Adjuvant (also called maintenance) phase:
As per standard of care, approx. 4 weeks after end of radiotherapy, patients will start maintenance TMZ chemotherapy (150 - 200 mg/m2, daily x 5 every 28 days) and loco-regional treatment with alternating Tumor Treating Fields (TTFields, Optune®). NSC-CRAd-S-pk7 doses #5 and #6 will be administered concurrently (± 3 days) with adjuvant cycle 1 and 2 of TMZ.
Eligibility
Inclusion Criteria:
- Diagnosis of a high-grade glioma (WHO grade 3 or grade 4).

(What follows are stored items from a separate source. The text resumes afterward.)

(** With pairwise distinct models the program ends after at most three
    rounds. *)
Lemma rounds_distinct sv k1 k2 out e : ready 3 sv -> NoDup models -> asks k1 k2 -> sendable e ->
  exists p, rounds query_plan bs_size serve 3 true (pack_size_of k1 k2) (mk_fwd qid k1 k2 hist) e sv
      (mk_loop (mk_program (waiting qid hist k1 k2 [] out) [] 0 0 []) k1 k2 0 false) = Ok p /\ good p /\
    final_result p ≡ₚ slice k1 k2 models /\ exists out', c_out (cl p) = out' ++ frame HEADER_TERMINATE ++ frame e.
Proof.
  intros Hr0 Hd Hk He. set (p0 := mk_program (waiting qid hist k1 k2 [] out) [] 0 0 []).
  assert (Hg0 : good p0) by (split; [done|done|by intros m ?%not_elem_of_nil]).
  assert (Hrun : exists sv' c' ms, converse serve (talk (waiting qid hist k1 k2 [] out)) sv (waiting qid hist k1 k2 [] out) = Ok (sv', c') /\
    ready 1 sv' /\ ended c' /\ concat (callbacks c') = records qid ms /\ ms ≡ₚ slice k1 k2 models).
  { destruct Hk as [[-> ->]|(? & ? & ?)]; [apply all_run; [by apply (ready_less (Serves := Hserve))|done]|apply range_run; (done || lia)]. }
  destruct Hrun as (sv1 & c' & ms & Hc & Hr1 & Hend & Hcb & Hperm). destruct (sent_models_wf _ _ _ Hperm) as [Hin Hmw].
  destruct (io_run_ok sv sv1 p0 c' ms Hg0 Hin Hc Hend Hcb) as (p1 & Hr & Hg1 & Hf1 & Hcl1).
  assert (Hdm : NoDup ms). { rewrite Hperm. eapply sublist_NoDup; [exact Hd|apply slice_submseteq]. }
  rewrite (collect_distinct n) in Hf1 by done. cbn [final_result p0 app] in Hf1.
  assert (Hsize : result_size p1 = N.of_nat (length (slice k1 k2 models))) by (unfold result_size; by rewrite Hf1, Hperm).
  destruct ((0 <? u64_sub (result_size p1) 0) && (result_size p1 <? pack_size_of k1 k2)) eqn:Hcond.
  2:{ destruct (rounds_end 1 sv sv1 (mk_loop p0 k1 k2 0 false) p1 (mess c') (c_out c') (pack_size_of k1 k2) (mk_fwd qid k1 k2 hist) e)
        as (p2 & -> & Hg2 & Hf2 & Hc2); [done..|]. exists p2. rewrite Hf2, Hf1. eauto. }
  assert (Hp : 0 < k1 /\ k1 <= k2 /\ 6 * k2 + 5 < W64 /\ pack_size_of k1 k2 = k2 - k1 + 1).
  { destruct Hk as [[-> ->]|(? & ? & ?)]; [rewrite andb_comm in Hcond; by destruct (result_size p1)|]. unfold pack_size_of.
    rewrite (proj2 (N.ltb_lt 0 k1)) by done. rewrite u64_sub_small, u64_add_small; [done|rewrite ?u64_sub_small; lia|lia|lia]. }
  destruct Hp as (Hk1 & Hk2 & Hw & Hps). rewrite Hps in Hcond |- *.
  pose proof (proj2 (andb_prop _ _ Hcond)) as Hlt%N.ltb_lt.
  cbn [rounds]. rewrite (round_asks sv sv1 (mk_loop p0 k1 k2 0 false) p1 (mess c') (c_out c')) by (done || (cbn; lia)). rsimpl.
  cbn [ClientProgram.k2 diff_count]. rewrite (u64_sub_small (result_size p1) 0), N.sub_0_r by lia. set (left := k2 - k1 + 1 - result_size p1).
  rewrite length_client_slice in Hsize by done.
  destruct (nothing_behind 0 sv1 p1 (k2 + 1) (k2 + 1 + left) (c_out c' ++ frame HEADER_NEXT ++ frame (mk_fwd qid (k2 + 1) (k2 + 1 + left) hist)))
    as (sv2 & p2 & Hr2 & _ & Hg2 & Hf2 & m2 & out2 & Hcl2); [done|done|lia|lia|lia|lia|].
  destruct (rounds_end 0 sv1 sv2 (mk_loop (with_client p1 (waiting qid hist (k2 + 1) (k2 + 1 + left) []
      (c_out c' ++ frame HEADER_NEXT ++ frame (mk_fwd qid (k2 + 1) (k2 + 1 + left) hist)))) (k2 + 1) (k2 + 1 + left) (result_size p1) false)
    p2 m2 out2 (k2 - k1 + 1) (mk_fwd qid k1 k2 hist) e) as (p3 & E3 & Hg3 & Hf3 & Hc3); [done..| |].
  { cbn [diff_count]. replace (result_size p2) with (result_size p1) by (unfold result_size; by rewrite Hf2). rewrite u64_sub_small by lia. by rewrite N.sub_diag. }
  exists p3. split; [exact E3|]. split; [done|]. rewrite Hf3, Hf2, Hf1. eauto.
Qed.

(** *** Asking for ever

    After a round the difference is the size of the set less the difference
    before: between 0 and the size it stays there.  The bound keeps the ranges
    within a machine word. *)
Lemma rounds_diverge k1 k2 pack e f : forall sv p a b out d, ready f sv -> good p ->
  0 < d -> d < result_size p -> result_size p < pack ->
  0 < a -> a <= b -> b - a + 1 <= pack -> N.of_nat (length models) < a -> b + 2 * pack + N.of_nat f * (pack + 1) < W64 ->
  rounds query_plan bs_size serve f true pack (mk_fwd qid k1 k2 hist) e sv
    (mk_loop (with_client p (waiting qid hist a b [] out)) a b d false) = Err OutOfFuel.
Proof.
  induction f as [|f IH]; intros sv p a b out d Hr0 Hg Hd1 Hd2 Hs Ha Hab Hp Hl Hw; [done|].
  destruct (nothing_behind f sv p a b out Hr0) as (sv' & p' & Hr & Hr1 & Hg' & Hf' & m & out' & Hc); [done|lia|lia|lia|nia|].
  assert (E : result_size p' = result_size p) by (unfold result_size; by rewrite Hf').
  assert (Hdiff : u64_sub (result_size p') d = result_size p - d) by (rewrite E; apply u64_sub_small; nia).
  cbn [rounds]. rewrite (round_asks sv sv' _ p' m out'); [|done|done|done| |cbn; nia].
  - rsimpl. cbn [ClientProgram.k2 diff_count]. rewrite Hdiff, E. apply IH; [done|done|lia..|nia].
  - cbn [diff_count]. rewrite Hdiff, E, andb_true_iff, !N.ltb_lt. lia.
Qed.

(** A range whose models all look the same: one of them comes back, and the
    client asks for as many further models as are missing. *)
Lemma same_answer k sv a b cbs out x j : ready (1 + k) sv -> 0 < a -> a <= b -> b + (b - a + 1) < W64 ->
  slice a b models = replicate (1 + j) x ->
  exists sv' c', ready k sv' /\
    (forall f, converse serve (1 + f) sv (waiting qid hist a b cbs out) = converse serve f sv' c') /\
    concat (callbacks c') = concat cbs ++ records qid [x] /\
    (a = b -> ended c') /\
    (a <> b -> exists cbs' out', c' = waiting qid hist (b + 1) (b + (b - a)) cbs' out').
Proof.
  intros Hr Ha Hab Hw Hsl.
  destruct (round_ok k sv a b cbs out Hr Ha Hab Hw)
    as (sv1 & ms & bs & c' & Es & Hr1 & Ew & Ea & Hn & Hms & _ & _ & Hcb & Hcase).
  assert (ms = [x]) as ->.
  { rewrite Hsl in Hms. assert (Hx : x ∈ ms) by (apply Hms; by left).
    destruct ms as [|y [|z ms]]; [by apply not_elem_of_nil in Hx| |].
    - apply list_elem_of_singleton in Hx as ->. done.
    - exfalso. assert (Hy : y ∈ replicate (1 + j) x) by (apply Hms; by left).
      assert (Hz : z ∈ replicate (1 + j) x) by (apply Hms; by right; left).
      apply elem_of_replicate in Hy as [-> _], Hz as [-> _].
      apply NoDup_cons in Hn as [Hn _]. apply Hn. by left. }
  exists sv1, c'. split; [done|]. split; [intros f; by rewrite <- (converse_round f _ _ _ _ _ _ _ _ _ Es Ew Ea)|]. split; [done|].
  cbn [length] in Hcase. destruct Hcase as [(_ & Hlt & cbs' & out' & ->)|[[?|Hlen] Hend]]; [|done|].
  - split; [lia|]. intros _. exists cbs', out'. by replace (b - a + 1 - N.of_nat 1) with (b - a) by lia.
  - split; [done|]. lia.
Qed.

Lemma no_answer k sv a b cbs out : ready (1 + k) sv -> 0 < a -> a <= b -> b + (b - a + 1) < W64 ->
  slice a b models = [] ->
  exists sv' c', ready k sv' /\
    (forall f, converse serve (1 + f) sv (waiting qid hist a b cbs out) = Ok (sv', c')) /\
    concat (callbacks c') = concat cbs /\ ended c'.
Proof.
  intros Hr Ha Hab Hw Hsl.
  destruct (round_ok k sv a b cbs out Hr Ha Hab Hw)
    as (sv1 & ms & bs & c' & Es & Hr1 & Ew & Ea & Hn & Hms & Hln & _ & Hcb & Hcase).
  rewrite Hsl in Hln. assert (ms = []) as -> by (destruct ms; [done|cbn in Hln; lia]).
  destruct Hcase as [(? & _)|[_ Hend]]; [done|]. exists sv1, c'. split; [done|]. split; [|by rewrite Hcb, app_nil_r].
  intros f. change (1 + f)%nat with (Datatypes.S f). rewrite (converse_round _ _ _ _ _ _ _ _ _ _ Es Ew Ea). by apply converse_done, Hend.
Qed.

(** *** Six models that look the same, and one that differs *)

Section same.
Context (A B : NewBeliefState) (Hmodels : models = replicate 6 A ++ [B]) (Hne : A <> B).

Lemma first_conversation k sv out : ready (3 + k) sv ->
  exists sv' c', converse serve (talk (waiting qid hist 1 3 [] out)) sv (waiting qid hist 1 3 [] out) = Ok (sv', c') /\
    ready k sv' /\ ended c' /\ concat (callbacks c') = records qid [A; A; A].
Proof.
  intros Hr. change (talk (waiting qid hist 1 3 [] out)) with 4%nat.
  destruct (same_answer (2 + k) sv 1 3 [] out A 2) as (sv1 & c1 & Hr1 & E1 & H1 & _ & Hc1); [done..|by rewrite Hmodels|].
  destruct (Hc1 ltac:(done)) as (cbs1 & out1 & ->). cbn [callbacks waiting concat app] in H1.
  destruct (same_answer (1 + k) sv1 4 5 cbs1 out1 A 1) as (sv2 & c2 & Hr2 & E2 & H2 & _ & Hc2); [done..|by rewrite Hmodels|].
  destruct (Hc2 ltac:(done)) as (cbs2 & out2 & ->). cbn [callbacks waiting] in H2.
  destruct (same_answer k sv2 6 6 cbs2 out2 A 0) as (sv3 & c3 & Hr3 & E3 & H3 & Hc3 & _); [done..|by rewrite Hmodels|].
  exists sv3, c3. split; [|split; [done|]; split; [by apply Hc3|by rewrite H3, H2, H1]].
  etransitivity; [exact (E1 3%nat)|].
  etransitivity; [exact (E2 2%nat)|].
  etransitivity; [exact (E3 1%nat)|]. by apply converse_done, Hc3.
Qed.

Lemma second_conversation k sv out : ready (3 + k) sv ->
  exists sv' c', converse serve (talk (waiting qid hist 4 6 [] out)) sv (waiting qid hist 4 6 [] out) = Ok (sv', c') /\
    ready k sv' /\ ended c' /\ concat (callbacks c') = records qid [A; B].
Proof.
  intros Hr. change (talk (waiting qid hist 4 6 [] out)) with 4%nat.
  destruct (same_answer (2 + k) sv 4 6 [] out A 2) as (sv1 & c1 & Hr1 & E1 & H1 & _ & Hc1); [done..|by rewrite Hmodels|].
  destruct (Hc1 ltac:(done)) as (cbs1 & out1 & ->). cbn [callbacks waiting concat app] in H1.
  destruct (same_answer (1 + k) sv1 7 8 cbs1 out1 B 0) as (sv2 & c2 & Hr2 & E2 & H2 & _ & Hc2); [done..|by rewrite Hmodels|].
  destruct (Hc2 ltac:(done)) as (cbs2 & out2 & ->). cbn [callbacks waiting] in H2.
  destruct (no_answer k sv2 9 9 cbs2 out2) as (sv3 & c3 & Hr3 & E3 & H3 & Hc3); [done..|by rewrite Hmodels|].
  exists sv3, c3. split; [|split; [done|]; split; [done|by rewrite H3, H2, H1]].
  etransitivity; [exact (E1 3%nat)|].
  etransitivity; [exact (E2 2%nat)|].
  exact (E3 1%nat).
Qed.

Lemma third_conversation k sv out : ready (2 + k) sv ->
  exists sv' c', converse serve (talk (waiting qid hist 7 8 [] out)) sv (waiting qid hist 7 8 [] out) = Ok (sv', c') /\
    ready k sv' /\ ended c' /\ concat (callbacks c') = records qid [B].
Proof.
  intros Hr. change (talk (waiting qid hist 7 8 [] out)) with 3%nat.
  destruct (same_answer (1 + k) sv 7 8 [] out B 0) as (sv1 & c1 & Hr1 & E1 & H1 & _ & Hc1); [done..|by rewrite Hmodels|].
  destruct (Hc1 ltac:(done)) as (cbs1 & out1 & ->). cbn [callbacks waiting concat app] in H1.
  destruct (no_answer k sv1 9 9 cbs1 out1) as (sv2 & c2 & Hr2 & E2 & H2 & Hc2); [done..|by rewrite Hmodels|].
  exists sv2, c2. split; [|split; [done|]; split; [done|by rewrite H2, H1]].
  etransitivity; [exact (E1 2%nat)|].
  exact (E2 1%nat).
Qed.

Lemma same_wf : bs_wf n A /\ bs_wf n B.
Proof. rewrite Hmodels in Hwf. apply Forall_app in Hwf as [[? _]%Forall_cons [? _]%Forall_cons]. done. Qed.

Lemma equivalent_AB : equivalent A A = true /\ equivalent B B = true /\ equivalent B A = false.
Proof.
  destruct same_wf as [HA HB]. rewrite (equivalent_eq n A A), (equivalent_eq n B B) by done. split; [done|]. split; [done|].
  apply not_true_is_false. by rewrite (equivalent_eq n B A) by done.
Qed.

- Patients must have presumed high grade glioma (WHO grade 3 or 4) based on clinical and radiologic evaluation for registration.
- A pathologic confirmation of high grade glioma must be made at the time of stereotactic biopsy prior to NSC-CRAd-S-pk7 injection; if this is not possible, the injection will not be performed and the subject will no longer be eligible for the study).
- Tumor must be accessible for injection and must not be located in the brainstem or contained within the ventricular system.
- Planning to undergo standard radiation/chemotherapy.
- 18 years of age or older.
- Performance status (PS) must be WHO PS of < 2.
- Stable or decreasing dose of corticosteroids equivalent to ≤ 6 mg/day for the 5 days prior to inclusion
- Serum glutamic-oxaloacetic transaminase (SGOT or AST) < 3x upper limit of normal
- Serum creatinine < 2mg/dl
- Platelets > 100,000/mm3 and white blood cells (WBCs) > 3000/mm3
Exclusion Criteria:
- Prior or ongoing liver disease including known cirrhosis.
- Known hepatitis B or C infection, known HIV infection.
- Chronic use of immunosuppressive drugs (with exception of corticosteroids required for mass effect).
- Acute viral, bacterial or fungal infections requiring therapy.
- Pregnant or breast-feeding patients.
- Evidence of metastatic disease or other malignancy (except squamous or basal cell skin cancers).
- Prior radiation therapy to the brain or prior treatment for brain tumor.